Caloplaca kedrovopadensis

Scientific classification
- Domain: Eukaryota
- Kingdom: Fungi
- Division: Ascomycota
- Class: Lecanoromycetes
- Order: Teloschistales
- Family: Teloschistaceae
- Genus: Caloplaca
- Species: C. kedrovopadensis
- Binomial name: Caloplaca kedrovopadensis S.Y.Kondr. & Hur (2014)

= Caloplaca kedrovopadensis =

- Authority: S.Y.Kondr. & Hur (2014)

Species of lichen

Caloplaca kedrovopadensis is a little-known species of crustose lichen in the family Teloschistaceae. It is only found in the Kedrovaya Pad Nature Reserve in the Russian Far East, and on the Jiri Mountain of South Korea. The lichen has been recorded growing on rocks and on bark.

==Taxonomy==
Caloplaca kedrovopadensis was formally described as a new species in 2014 by lichenologists Sergei Kondratyuk and Jae-Seoun Hur. The type specimen was collected by the authors from the Land of the Leopard National Park in Khasansky District (Primorsky Krai). There, at an altitude of 163 m, on a slope in a deciduous forest, the lichen was found growing on silicate rocks. It is only known from the type locality; the species epithet refers to the Kedrovaya Pad Nature Reserve, which contains the type locality.

==Description==
The crustose thallus of Caloplaca kedrovopadensis is thin, continuous to cracked, and greenish-yellow in colour. It has many apothecia (spore-bearing structures), which measure 0.3–0.55 mm in diameter. Its asci can hold eight spores, but they often instead have 1, 2, 4, or sometimes 6 of the mature, bipolar spores. These ascospores are spindle-shaped (fusiform) with tapered ends, split into two cells by a central septum (hence, "bipolar"), and measure 19–26 by 8.5–10 μm.

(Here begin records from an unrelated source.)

(* ===== verification/MapSum.v ===== *)
(** * Sums over finite maps

    The total of a quantity over the values of a map, under insertion, removal and
    pointwise growth. *)
From S2P Require Import Prelude.
From Stdlib Require Import ZArith Lia.

Local Open Scope Z_scope.

Definition sum_by {A} (f : A → Z) (l : list A) : Z := foldr (λ x n, f x + n) 0 l.
Definition map_sum `{Countable K} {A} (f : A → Z) (m : gmap K A) : Z := sum_by f (map_to_list m).*2.

Section sums.
Context `{Countable K} {A : Type}.
Implicit Types (f g : A → Z) (l : list A) (m : gmap K A).

Lemma sum_by_app f l k : sum_by f (l ++ k) = sum_by f l + sum_by f k.
Proof. induction l as [|x l IH]; simpl; [done|]. rewrite IH. lia. Qed.
#[global] Instance sum_by_perm f : Proper ((≡ₚ) ==> (=)) (sum_by f).
Proof. induction 1; simpl; lia. Qed.
Lemma sum_by_ext f g l : (∀ x, x ∈ l → f x = g x) → sum_by f l = sum_by g l.
Proof.
  induction l as [|x l IH]; simpl; intros He; [done|].
  rewrite (He x ltac:(left)), IH; [done|]. intros y Hy. apply He. by right.
Qed.
Lemma sum_by_nonneg f l : (∀ x, x ∈ l → 0 ≤ f x) → 0 ≤ sum_by f l.
Proof.
  induction l as [|x l IH]; simpl; intros He; [done|].
  pose proof (He x ltac:(left)). assert (0 ≤ sum_by f l); [|lia]. apply IH. intros y Hy. apply He. by right.
Qed.
Lemma sum_by_filter f (p : A → bool) l :
  sum_by f (List.filter p l) = sum_by (λ x, if p x then f x else 0) l.
Proof. induction l as [|x l IH]; simpl; [done|]. destruct (p x); simpl; by rewrite IH. Qed.

Lemma map_sum_empty f : map_sum f (∅ : gmap K A) = 0.
Proof. unfold map_sum. by rewrite map_to_list_empty. Qed.
Lemma map_sum_fresh f m k x : m !! k = None → map_sum f (<[k := x]> m) = f x + map_sum f m.
Proof. intros Hk. unfold map_sum. by rewrite (map_to_list_insert m k x Hk). Qed.
Lemma map_sum_delete f m k x : m !! k = Some x → map_sum f m = f x + map_sum f (delete k m).
Proof. intros Hk. rewrite <-(insert_delete_id m k x Hk) at 1. apply map_sum_fresh, lookup_delete_eq. Qed.
Lemma map_sum_insert f m k x : map_sum f (<[k := x]> m) = f x - from_option f 0 (m !! k) + map_sum f m.
Proof.
  destruct (m !! k) as [y|] eqn:E; simpl.
  - rewrite <-insert_delete_eq, map_sum_fresh by apply lookup_delete_eq.
    rewrite (map_sum_delete f m k y E). lia.
  - rewrite map_sum_fresh by done. lia.
Qed.
Lemma map_sum_ext f g m : (∀ k x, m !! k = Some x → f x = g x) → map_sum f m = map_sum g m.
Proof.
  intros He. apply sum_by_ext. intros x ([k y] & -> & Hy%elem_of_map_to_list)%list_elem_of_fmap. by apply (He k).
Qed.
Lemma map_sum_nonneg f m : (∀ k x, m !! k = Some x → 0 ≤ f x) → 0 ≤ map_sum f m.
Proof.
  intros He. apply sum_by_nonneg. intros x ([k y] & -> & Hy%elem_of_map_to_list)%list_elem_of_fmap. by apply (He k).
Qed.
Lemma map_sum_member f m k x : (∀ k x, m !! k = Some x → 0 ≤ f x) → m !! k = Some x → f x ≤ map_sum f m.
Proof.
  intros He Hk. rewrite (map_sum_delete f m k x Hk).
  assert (0 ≤ map_sum f (delete k m)); [|lia].
  apply map_sum_nonneg. intros j y [_ Hj]%lookup_delete_Some. by apply (He j).
Qed.
(** Growing every value and adding more can only grow the sum. *)
Lemma map_sum_mono f m m' : (∀ k x, m !! k = Some x → ∃ x', m' !! k = Some x' ∧ f x ≤ f x') →
  (∀ k x, m' !! k = Some x → 0 ≤ f x) → map_sum f m ≤ map_sum f m'.
Proof.
  revert m'. induction m as [|k x m Hk IH] using map_ind; intros m' Hle Hpos.
  - rewrite map_sum_empty. by apply map_sum_nonneg.
  - destruct (Hle k x ltac:(apply lookup_insert_eq)) as (x' & Hx' & Hf).
    rewrite map_sum_fresh, (map_sum_delete f m' k x' Hx') by done.
    assert (map_sum f m ≤ map_sum f (delete k m')); [|lia]. apply IH.
    + intros j y Hj. destruct (Hle j y) as (y' & Hy' & ?).
      { rewrite lookup_insert_ne; [done|]. intros ->. congruence. }
      exists y'. split; [|done]. rewrite lookup_delete_ne; [done|]. intros ->. congruence.
    + intros j y [_ Hj]%lookup_delete_Some. by apply (Hpos j).
Qed.
(** The sum after any change at one key. *)
Lemma map_sum_alter f m k new : map_sum f (partial_alter (λ _, new) k m) =
  from_option f 0 new - from_option f 0 (m !! k) + map_sum f m.
Proof.
  destruct new as [x|]; [apply map_sum_insert|].
  change (partial_alter _ _ _) with (delete k m). destruct (m !! k) as [y|] eqn:E; simpl.
  - rewrite (map_sum_delete f m k y E). lia.
  - rewrite delete_id by done. lia.
Qed.
Lemma map_sum_le f g m : (∀ k x, m !! k = Some x → f x ≤ g x) → map_sum f m ≤ map_sum g m.
Proof.
  induction m as [|k x m Hk IH] using map_ind; intros Hle; [by rewrite !map_sum_empty|].
  rewrite !map_sum_fresh by done. specialize (Hle k x ltac:(apply lookup_insert_eq)) as Hx.
  assert (map_sum f m ≤ map_sum g m); [|lia]. apply IH. intros j y Hj. apply (Hle j).
  rewrite lookup_insert_ne; [done|]. intros ->. congruence.
Qed.
Lemma map_sum_zero f m : (∀ k x, m !! k = Some x → f x = 0) → map_sum f m = 0.
Proof.
  intros Hz. rewrite (map_sum_ext f (λ _, 0) m Hz). clear Hz.
  induction m as [|k x m Hk IH] using map_ind; [apply map_sum_empty|]. rewrite map_sum_fresh by done. lia.
Qed.
End sums.

Lemma sum_by_fmap {A B} (g : A → B) (f : B → Z) l : sum_by f (g <$> l) = sum_by (λ x, f (g x)) l.
Proof. induction l as [|x l IH]; [done|]. change (f (g x) + sum_by f (g <$> l) = f (g x) + sum_by (λ x, f (g x)) l). by rewrite IH. Qed.
Lemma map_sum_btree {A} (f : A → Z) (m : gmap string A) : sum_by f (btree_values m) = map_sum f m.
Proof. unfold map_sum, btree_values. by rewrite btree_entries_perm. Qed.

(** ** Counters as multisets: a map of counters represents a list of keys when it holds the number of times each key occurs, and no zeros *)
Definition count_of (counts : gmap string Z) (key : string) : Z := default 0 (counts !! key).
Definition occurrences (key : string) (keys : list string) : Z :=
  Z.of_nat (length (filter (λ k, k = key) keys)).
Definition represents (keys : list string) (counts : gmap string Z) : Prop :=
  ∀ key, counts !! key = if occurrences key keys =? 0 then None else Some (occurrences key keys).

Lemma occurrences_cons k key keys :
  occurrences key (k :: keys) = occurrences key keys + if decide (k = key) then 1 else 0.
Proof. unfold occurrences. rewrite filter_cons. case_decide; simpl; lia. Qed.
Lemma occurrences_app key keys keys' :
  occurrences key (keys ++ keys') = occurrences key keys + occurrences key keys'.
Proof. unfold occurrences. rewrite filter_app, length_app. lia. Qed.
Lemma occurrences_range key keys : 0 ≤ occurrences key keys ≤ Z.of_nat (length keys).
Proof. unfold occurrences. pose proof (length_filter (λ k, k = key) keys). lia. Qed.
#[global] Instance occurrences_perm key : Proper ((≡ₚ) ==> (=)) (occurrences key).
Proof. intros l k H. unfold occurrences. by rewrite H. Qed.
Lemma occurrences_pos key keys : 0 < occurrences key keys ↔ key ∈ keys.
Proof.
  split.
  - unfold occurrences. intros H. destruct (filter (λ k, k = key) keys) as [|k l] eqn:E; [simpl in H; lia|].
    assert (k ∈ filter (λ k, k = key) keys) as [-> Hk]%list_elem_of_filter by (rewrite E; left). done.
  - intros [keys' ->]%elem_of_Permutation. unfold occurrences. rewrite filter_cons, decide_True by done. simpl. lia.
Qed.
#[global] Instance represents_perm : Proper ((≡ₚ) ==> eq ==> iff) represents.
Proof.
  intros l k H m _ <-. unfold represents. split; intros Hr key; rewrite Hr, (occurrences_perm key l k H); done.
Qed.

Lemma represents_nil : represents [] ∅.
Proof. intros key. apply lookup_empty. Qed.
Lemma represents_count keys counts key : represents keys counts → count_of counts key = occurrences key keys.
Proof. intros H. unfold count_of. rewrite H. by destruct (Z.eqb_spec (occurrences key keys) 0) as [->|]. Qed.
Lemma represents_dom keys counts key : represents keys counts → is_Some (counts !! key) ↔ key ∈ keys.
Proof.
  intros H. rewrite H, <-occurrences_pos. pose proof (occurrences_range key keys).
  destruct (Z.eqb_spec (occurrences key keys) 0); split; try lia; try done; by intros [? ?].
Qed.
Lemma represents_unique keys counts counts' : represents keys counts → represents keys counts' → counts = counts'.
Proof. intros H H'. apply map_eq. intros key. by rewrite H, H'. Qed.
(** Counting one key more, or several. *)
Lemma represents_more keys counts k n : represents keys counts →
  represents (replicate (S n) k ++ keys) (<[k := count_of counts k + Z.of_nat (S n)]> counts).
Proof.
  intros H key. rewrite (represents_count keys), occurrences_app by done. pose proof (occurrences_range k keys).
  assert (∀ j, occurrences j (replicate (S n) k) = if decide (k = j) then Z.of_nat (S n) else 0) as Hrep.
  { intros j. unfold occurrences. induction (S n) as [|m IH]; simpl; [by case_decide|].
    rewrite filter_cons. case_decide; simpl; lia. }
  rewrite Hrep. case_decide as Hk.
  - subst key. rewrite lookup_insert_eq. destruct (Z.eqb_spec (Z.of_nat (S n) + occurrences k keys) 0); [lia|].
    f_equal. lia.
  - rewrite lookup_insert_ne by done. apply H.
Qed.
Lemma represents_bump keys counts k : represents keys counts →
  represents (k :: keys) (<[k := count_of counts k + 1]> counts).
Proof. apply (represents_more keys counts k 0). Qed.
(** Counting one key less, and removing the counter at zero. *)
Lemma represents_drop keys counts k : represents (k :: keys) counts →
  represents keys (if count_of counts k - 1 =? 0 then delete k counts else <[k := count_of counts k - 1]> counts).
Proof.
  intros H key. pose proof (occurrences_range k keys). rewrite (represents_count (k :: keys)) by done.
  rewrite occurrences_cons, decide_True by done. replace (occurrences k keys + 1 - 1) with (occurrences k keys) by lia.
  destruct (Z.eqb_spec (occurrences k keys) 0) as [E|E]; (destruct (decide (k = key)) as [<-|Hk];
    [rewrite ?lookup_delete_eq, ?lookup_insert_eq
    |rewrite ?lookup_delete_ne, ?lookup_insert_ne, H, occurrences_cons, decide_False, Z.add_0_r by done; done]).
  - by rewrite E.
  - by rewrite (proj2 (Z.eqb_neq _ _) E).
Qed.
(** The counters add up to the number of keys. *)
Lemma represents_total keys counts : represents keys counts → map_sum (λ n, n) counts = Z.of_nat (length keys).
Proof.
  revert counts. induction keys as [|k keys IH]; intros counts H.
  - apply map_sum_zero. intros key n Hn. by rewrite H in Hn.
  - specialize (IH _ (represents_drop keys counts k H)).
    pose proof (represents_count _ _ k H) as Hk. rewrite occurrences_cons, decide_True in Hk by done.
    assert (counts !! k = Some (count_of counts k)) as Hl.
    { rewrite H, occurrences_cons, decide_True, Hk by done. pose proof (occurrences_range k keys).
      by destruct (Z.eqb_spec (occurrences k keys + 1) 0); [lia|]. }
    rewrite (map_sum_delete _ _ _ _ Hl). simpl length.
    destruct (Z.eqb_spec (count_of counts k - 1) 0) as [E|E]; [lia|].
    rewrite map_sum_insert, Hl, (map_sum_delete _ _ _ _ Hl) in IH. simpl in IH. lia.
Qed.
(** Adding up two maps of counters, entry by entry. *)
Lemma represents_merge_step keys counts k n rest : represents keys counts → 0 < n →
  (∀ key, occurrences key rest = if decide (k = key) then n else 0) →
  represents (rest ++ keys) (<[k := count_of counts k + n]> counts).
Proof.
  intros H Hn Hrest key. rewrite occurrences_app, Hrest, (represents_count keys) by done.
  pose proof (occurrences_range k keys). case_decide as Hk.
  - subst key. rewrite lookup_insert_eq. destruct (Z.eqb_spec (n + occurrences k keys) 0); [lia|]. f_equal. lia.
  - rewrite lookup_insert_ne by done. apply H.
Qed.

==Habitat and distribution==
Caloplaca kedrovopadensis was first recorded from the Kedrovaya Pad Nature Reserve in Russia, and a few years later, from the Jiri Mountain of South Korea, at an altitude of 1314 m. Both of the Korean collections were found growing on bark. Phaeophyscia exornatula, Verrucaria species, and Aspicilia species are other lichens that have been noted to grow in close association with Caloplaca kedrovopadensis.